On Thursday, the U.N. General Assembly adopted a resolution recognizing the right to a clean, healthy and sustainable environment as a universal human right. Activists called the adoption “historic” and said it has been 50 years in the making. While General Assembly resolutions are largely symbolic, this one had strong support, with 161 countries voting in favor and none against. U.N. Environment Program chief Inger Andersen said the resolution sends a message that “nobody can take nature, clean air and water, or a stable climate away from us – at least, not without a fight.” UNEP hopes this will encourage governments to enshrine the right to a healthy environment in national legislation and international treaties, as well as give a boost to the work of environmental advocates.

Quote of note

“Anywhere in the world, the act of walking outside your front door is an ordinary part of life. But for many Afghan women, it is an act that is extraordinary. It is an act of resistance.”
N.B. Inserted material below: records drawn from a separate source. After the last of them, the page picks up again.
(** The scenario of the metadata client failing twice and then succeeding:
    two batches are dropped and reported, the third is written, and the
    service is ready. *)
Example init_fails_twice_then_succeeds :
  let b1 := [example_point "a"] in
  let b2 := [example_point "b"] in
  let b3 := [example_point "c"; example_point "d"] in
  let w := with_svc
             (with_batcher (mkBatcher 5 10 1000 true [] [b1; b2; b3])
                           example_service) example_world in
  match writer (example_env fails_twice always_ok)
               [PickWork; PickWork; PickWork] w with
  | None => False
  | Some (_, w') =>
      calls is_CreateDatabase (trace w') = 3%nat /\
      diagnostics (trace w')
      = [CreateInternalStorageFailure "telemetry" "timeout";
         CreateInternalStorageFailure "telemetry" "timeout"] /\
      write_attempts (trace w') = [b3] /\
      stats (svc w') = mkStatistics 0 0 0 0 1 2 0 /\
      ready (svc w') = true /\
      out (batcher (svc w')) = []
  end.
Proof. vm_compute. repeat split. Qed.

(** ** Invariants of the interleaving semantics *)

(** Splits a hypothesis that an operation returned along the tests the
    operation makes. *)
Ltac split_run H :=
  repeat match type of H with
         | context [match ?x with _ => _ end] =>
             lazymatch x with
             | context [match _ with _ => _ end] => fail
             | _ => destruct x eqn:?; cbn in H
             end
         end;
  try discriminate.

(** Replaces a world returned by the parser's work case by its shape. *)
Ltac frame_parser :=
  match goal with
  | Hq : parser_datagram _ _ _ = Some (?u, _) |- _ =>
      destruct u;
      let b' := fresh "b'" in
      let st' := fresh "st'" in
      let evs := fresh "evs" in
      let Hw := fresh "Hw" in
      let Hcr := fresh "Hcr" in
      let Hwa := fresh "Hwa" in
      let Hrd := fresh "Hrd" in
      apply parser_datagram_frame in Hq;
      destruct Hq as (b' & st' & evs & Hw & Hcr & Hwa & Hrd);
      cbn in Hw; subst
  end.

(** No step resets the flag. *)
Lemma exec_keeps_ready env a w w' :
  exec env a w = Some w' ->
  ready (svc w) = true ->
  ready (svc w') = true.
Proof.
  intros H Hr. break_world w. subst.
  destruct a; cbn in H; go_unfold; unfold closed in H; cbn in H;
    split_run H; injection H as <-; try frame_parser; reflexivity.
Qed.

(** While the flag is set the writer is never about to call
    [CreateDatabase]. *)
Lemma exec_keeps_create_pending env a w w' :
  exec env a w = Some w' ->
  (ready (svc w) = true -> create_pending w = false) ->
  (ready (svc w') = true -> create_pending w' = false).
Proof.
  intros H Hinv. break_world w. unfold create_pending in *. cbn in *.
  destruct a; cbn in H; go_unfold; unfold closed in H; cbn in H;
    split_run H; injection H as <-; try frame_parser; cbn; subst;
    try reflexivity; try assumption; try discriminate; auto.
Qed.
Lemma cache_sound_session c w h t ms : cache_sound (session ms (init c w h t)).
Proof.
  eapply cache_sound_frame; [apply frame_session|apply cache_sound_init].
Qed.

(** C6: on a 5x5 torus grid holding one agent at (0,0),
    [get_neighborhood((0,0), moore=True, include_center=False, radius=1)]
    returns the eight coordinates below, in this order, which is ascending
    and free of duplicates; the offset (-1,-1) wraps to (4,4). *)
Theorem moore_neighborhood_5x5_torus :
  let s := session [Mutate (PlaceAgent 0%nat (0, 0))] (init MultiGrid 5 5 true) in
  let l := [(0, 1); (0, 4); (1, 0); (1, 1); (1, 4); (4, 0); (4, 1); (4, 4)] in
  (get_neighborhood (0, 0) true false 1 s).1 = Ok l /\
  NoDup l /\ Sorted coord_le l /\
  torus_adj s (0 + -1, 0 + -1) = Ok (4, 4).
Proof.
  intros s l. split; [by vm_compute|]. split; [|split; [|by vm_compute]].
  - apply (bool_decide_unpack _). by vm_compute.
  - apply (bool_decide_unpack _). by vm_compute.
Qed.

(** ** The neighborhood cache *)

(** C9: in a well-formed state [get_neighborhood] returns a list; on a
    miss the state it leaves differs from the one it was called in by
    exactly the one new cache entry, which holds the returned list; every
    later call with the same arguments, whatever methods were called in
    between, returns the same list and changes nothing; and every entry of
    the cache is still there, with the same value, after any further
    method calls. *)
Theorem get_neighborhood_cached p moore ic radius s :
  wf s ->
  exists v s1,
    get_neighborhood p moore ic radius s = (Ok v, s1) /\
    (_neighborhood_cache s !! (p, moore, ic, radius) = None ->
     s1 = set_cache (<[(p, moore, ic, radius) := v]> (_neighborhood_cache s)) s /\
     size (_neighborhood_cache s1) = S (size (_neighborhood_cache s))) /\
    (forall ms,
       get_neighborhood p moore ic radius (session ms s1) = (Ok v, session ms s1)) /\
    (forall ms k v',
       _neighborhood_cache s1 !! k = Some v' ->
       _neighborhood_cache (session ms s1) !! k = Some v').
Proof.
  intros Hwf.
  assert (forall s1 ms k v',
            _neighborhood_cache s1 !! k = Some v' ->
            _neighborhood_cache (session ms s1) !! k = Some v') as Hkept.
  { intros s1 ms k v' Hk.
    pose proof (frame_session ms s1) as (_&_&_&_&_&Hsub&_).
    by eapply lookup_weaken. }
  destruct (_neighborhood_cache s !! (p, moore, ic, radius)) as [v|] eqn:Hk.
  - exists v, s. split; [by apply get_neighborhood_hit|].
    split; [done|]. split; [|by apply Hkept].
    intros ms. apply get_neighborhood_hit. by apply Hkept.
  - eexists _, _. split; [by apply get_neighborhood_miss|].
    split; [|split; [|by apply Hkept]].
    + intros _. split; [done|]. simpl. by rewrite map_size_insert_None.
    + intros ms. apply get_neighborhood_hit. apply Hkept. simpl.
      apply lookup_insert_eq.
Qed.

Lemma get_neighborhood_cached_witness :
  exists v s1,
    get_neighborhood (0, 0) false true 2 (init SingleGrid 3 3 true) = (Ok v, s1) /\
    (_neighborhood_cache (init SingleGrid 3 3 true) !! (0, 0, false, true, 2) = None ->
     s1 = set_cache (<[(0, 0, false, true, 2) := v]>
                       (_neighborhood_cache (init SingleGrid 3 3 true)))
            (init SingleGrid 3 3 true) /\
     size (_neighborhood_cache s1) =
       S (size (_neighborhood_cache (init SingleGrid 3 3 true)))) /\
    (forall ms,
       get_neighborhood (0, 0) false true 2 (session ms s1) = (Ok v, session ms s1)) /\
    (forall ms k v',
       _neighborhood_cache s1 !! k = Some v' ->
       _neighborhood_cache (session ms s1) !! k = Some v').
Proof.
  apply (get_neighborhood_cached (0, 0) false true 2 (init SingleGrid 3 3 true)).
  apply wf_init; lia.
Defined.

(** ** Neighborhood sizes at radius 1 *)

Lemma bind_singleton_fmap {A B} (f : A -> B) (l : list A) :
  l ≫= (fun x => [f x]) = f <$> l.
Proof. induction l as [|a l IH]; csimpl; [done|]. by rewrite IH. Qed.

Lemma bind_guard_fmap_filter {A B} (P : A -> Prop) `{!forall x, Decision (P x)}
    (f : A -> B) (l : list A) :
  l ≫= (fun x => if bool_decide (P x) then [f x] else []) = f <$> filter P l.
Proof.
  induction l as [|a l IH]; csimpl; [done|]. rewrite IH, filter_cons.
  case_bool_decide; by case_decide.
Qed.

Lemma neighborhood_list_torus s p moore ic radius :
  torus s = true ->
  neighborhood_list s p moore ic radius =
    (fun o => ((p.1 + o.1) mod width s, (p.2 + o.2) mod height s))
      <$> offsets moore ic radius.
Proof.
  intros Ht. unfold neighborhood_list. rewrite <- bind_singleton_fmap.
  f_equal. unfold candidate. by rewrite Ht.
Qed.

Lemma neighborhood_list_bounded s p moore ic radius :
  torus s = false ->
  neighborhood_list s p moore ic radius =
    (fun o => (p.1 + o.1, p.2 + o.2))
      <$> filter (fun o => in_bounds s (p.1 + o.1, p.2 + o.2))
            (offsets moore ic radius).
Proof.
  intros Ht. unfold neighborhood_list.
  rewrite <- (bind_guard_fmap_filter
                (fun o => in_bounds s (p.1 + o.1, p.2 + o.2))).
  f_equal. unfold candidate. by rewrite Ht.
Qed.

Lemma offsets_moore_1 :
  offsets true false 1 =
    [(-1, -1); (0, -1); (1, -1); (-1, 0); (1, 0); (-1, 1); (0, 1); (1, 1)].
Proof. reflexivity. Qed.

Lemma offsets_von_neumann_1 :
  offsets false false 1 = [(0, -1); (-1, 0); (1, 0); (0, 1)].
Proof. reflexivity. Qed.

Lemma offsets_1_range moore o :
  o ∈ offsets moore false 1 -> -1 <= o.1 <= 1 /\ -1 <= o.2 <= 1.
Proof.
  destruct moore; [rewrite offsets_moore_1|rewrite offsets_von_neumann_1];
    rewrite !elem_of_cons, elem_of_nil; intros H;
    repeat (destruct H as [->|H]; [simpl; lia|]); done.
Qed.

Lemma offsets_1_NoDup moore : NoDup (offsets moore false 1).
Proof.
  destruct moore; [rewrite offsets_moore_1|rewrite offsets_von_neumann_1];
    apply (bool_decide_unpack _); by vm_compute.
Qed.

(** Two offsets in [-1, 1] wrap to different residues once the modulus
    is at least 3. *)
Lemma mod_shift_inj x w a b :
  3 <= w -> -1 <= a <= 1 -> -1 <= b <= 1 ->
  (x + a) mod w = (x + b) mod w -> a = b.
Proof.
  intros Hw Ha Hb Heq.
  assert ((a - b) mod w = 0) as Hz.
  { replace (a - b) with ((x + a) - (x + b)) by lia.
    rewrite Zminus_mod, Heq, Z.sub_diag. by apply Z.mod_0_l; lia. }
  destruct (decide (b <= a)) as [Hle|Hgt].
  - rewrite Z.mod_small in Hz by lia. lia.
  - assert ((b - a) mod w = 0) as Hz'.
    { replace (b - a) with ((x + b) - (x + a)) by lia.
      rewrite Zminus_mod, Heq, Z.sub_diag. by apply Z.mod_0_l; lia. }
    rewrite Z.mod_small in Hz' by lia. lia.
Qed.

Lemma neighbor_count_intro s p moore l :
  wf s -> cache_sound s ->
  neighborhood_list s p moore false 1 = l -> NoDup l ->
  neighbor_count s p moore (length l).
Proof.
  intros Hwf Hsound Hl Hnd. exists (sorted (list_to_set l)). split.
  - by rewrite get_neighborhood_value, Hl.
  - rewrite sorted_length. by apply size_list_to_set.
Qed.

(** On a torus of at least 3x3 no two kept offsets collide. *)
Lemma neighbor_count_torus s p moore :
  wf s -> cache_sound s -> torus s = true ->
  3 <= width s -> 3 <= height s ->
  neighbor_count s p moore (length (offsets moore false 1)).
Proof.
  intros Hwf Hsound Ht Hw Hh.
  rewrite <- (length_fmap
    (fun o => ((p.1 + o.1) mod width s, (p.2 + o.2) mod height s))).
  apply neighbor_count_intro; [done|done|by apply neighborhood_list_torus|].
  apply NoDup_fmap_2_strong; [|apply offsets_1_NoDup].
  intros [a1 a2] [b1 b2] Ha Hb [= H1 H2].
  apply offsets_1_range in Ha, Hb. simpl in *.
  apply mod_shift_inj in H1; [|lia..]. apply mod_shift_inj in H2; [|lia..].
  by subst.
Qed.
(** Replaces a load that returned by what it found. *)
Ltac load_inv :=
  repeat match goal with
         | H : json_load _ _ = (Return _, _) |- _ =>
             apply json_load_Return in H as [? ->]
         | H : torch_load _ _ = (Return _, _) |- _ =>
             apply torch_load_Return in H as [? ->]
         | H : keras_load_model _ _ = (Return _, _) |- _ =>
             apply keras_load_model_Return in H as [? ->]
         | H : joblib_load _ _ = (Return _, _) |- _ =>
             apply joblib_load_Return in H as [? ->]
         end.


(** ** The tokenizer attributes that matter *)

Lemma word_to_ids_ext (tok1 tok2 : Keras.Tokenizer) (w : string) :
  Keras.num_words tok1 = Keras.num_words tok2 →
  Keras.oov_token tok1 = Keras.oov_token tok2 →
  Keras.word_index tok1 = Keras.word_index tok2 →
  Keras.word_to_ids tok1 w = Keras.word_to_ids tok2 w.
Proof.
  intros Hn Ho Hw. unfold Keras.word_to_ids, Keras.oov_token_index.
  by rewrite Hn, Ho, Hw.
Qed.

(** [texts_to_sequences] reads [num_words], [oov_token] and
    [word_index] and no other attribute of the tokenizer. *)
Lemma encode_texts_ext (tok1 tok2 : Keras.Tokenizer) (max_len : Z) (X : list string) :
  Keras.num_words tok1 = Keras.num_words tok2 →
  Keras.oov_token tok1 = Keras.oov_token tok2 →
  Keras.word_index tok1 = Keras.word_index tok2 →
  encode_texts tok1 max_len X = encode_texts tok2 max_len X.
Proof.
  intros Hn Ho Hw. unfold encode_texts, Keras.texts_to_sequences. f_equal.
  apply list_fmap_ext. intros _ text _.
  induction (Keras.text_to_word_sequence text) as [|w ws IH]; [done|].
  rewrite !bind_cons. f_equal; [by apply word_to_ids_ext|done].
Qed.
(** ** The vocabulary a tokenizer is fitted with *)

Module TokenFacts.
Import Keras KerasFacts.
(** A list in the place of a patient entry, between two complete
    patients, changes nothing to what is extracted. *)
Lemma get_data_dicts_skips_non_mapping_witness :
  is_dict (PList []) = false
  /\ ~ In "PX" (dict_keys [("P1", example_patient)])
  /\ ~ In "PX" (dict_keys [("P2", example_patient)])
  /\ get_data_dicts example_contrast 1000 sequence_config
       ([("P1", example_patient)] ++ ("PX", PList []) :: [("P2", example_patient)])%list
       example_disk
     = get_data_dicts example_contrast 1000 sequence_config
         ([("P1", example_patient)] ++ [("P2", example_patient)])%list example_disk.
Proof.
  assert (H1 : is_dict (PList []) = false) by reflexivity.
  assert (H2 : ~ In "PX" (dict_keys [("P1", example_patient)]))
    by (simpl; intros [H|[]]; discriminate).
  assert (H3 : ~ In "PX" (dict_keys [("P2", example_patient)]))
    by (simpl; intros [H|[]]; discriminate).
  split; [exact H1|]. split; [exact H2|]. split; [exact H3|].
  exact (@get_data_dicts_skips_non_mapping example_contrast 1000 sequence_config
           [("P1", example_patient)] [("P2", example_patient)] "PX" (PList [])
           example_disk H1 H2 H3).
Defined.

(** C4: with [last_visit_only], a side whose visits are "0", "1" and "10"
    is not reduced to its last visit "10". The extractor takes the
    characters of "10" for visit numbers: it processes the visits "1" and
    "0", and never the visit "10". *)
Theorem last_visit_only_iterates_characters :
  forall (contrast_resized : image -> list byte) (depth : nat),
    result_ids (snd (get_data_dicts contrast_resized (S depth) last_visit_config
                       three_visits_record example_disk))
    = Some ["P1_Left_1"; "P1_Left_0"].
Proof. intros contrast_resized depth. vm_compute. reflexivity. Qed.

(** ** The train/test split on a concrete record *)

(** C2: in the ordered mode the patients of [reversed_dates_record] are
    split by their identifiers, not by their baseline dates: the test set
    is patient "D", whose date is the earliest, and the train set is "A"
    and "B", whose dates are the two latest. *)
Theorem ordered_split_sorts_by_identifier :
  forall shuffle_indices : nat -> list nat,
    load_dataset shuffle_indices reversed_dates_record (1 # 2) true false
    = Ok ([("A", dated "2023-01-01"); ("B", dated "2022-01-01")],
          Some [("D", dated "2020-01-01")]).
Proof. intros shuffle_indices. vm_compute. reflexivity. Qed.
— U.N. Women Afghanistan Deputy Country Representative Alison Davidian to reporters on Monday about the challenges women and girls in that country are facing after nearly a year of Taliban rollbacks on their human rights.

What we are watching next week

On Monday, the 10th review conference of the parties to the Treaty on the Non-Proliferation of Nuclear Weapons (NPT) gets underway at U.N. headquarters through August 26. The treaty aims to prevent the spread of nuclear weapons and weapons technology, to promote cooperation in the peaceful uses of nuclear energy and further the goal of nuclear disarmament.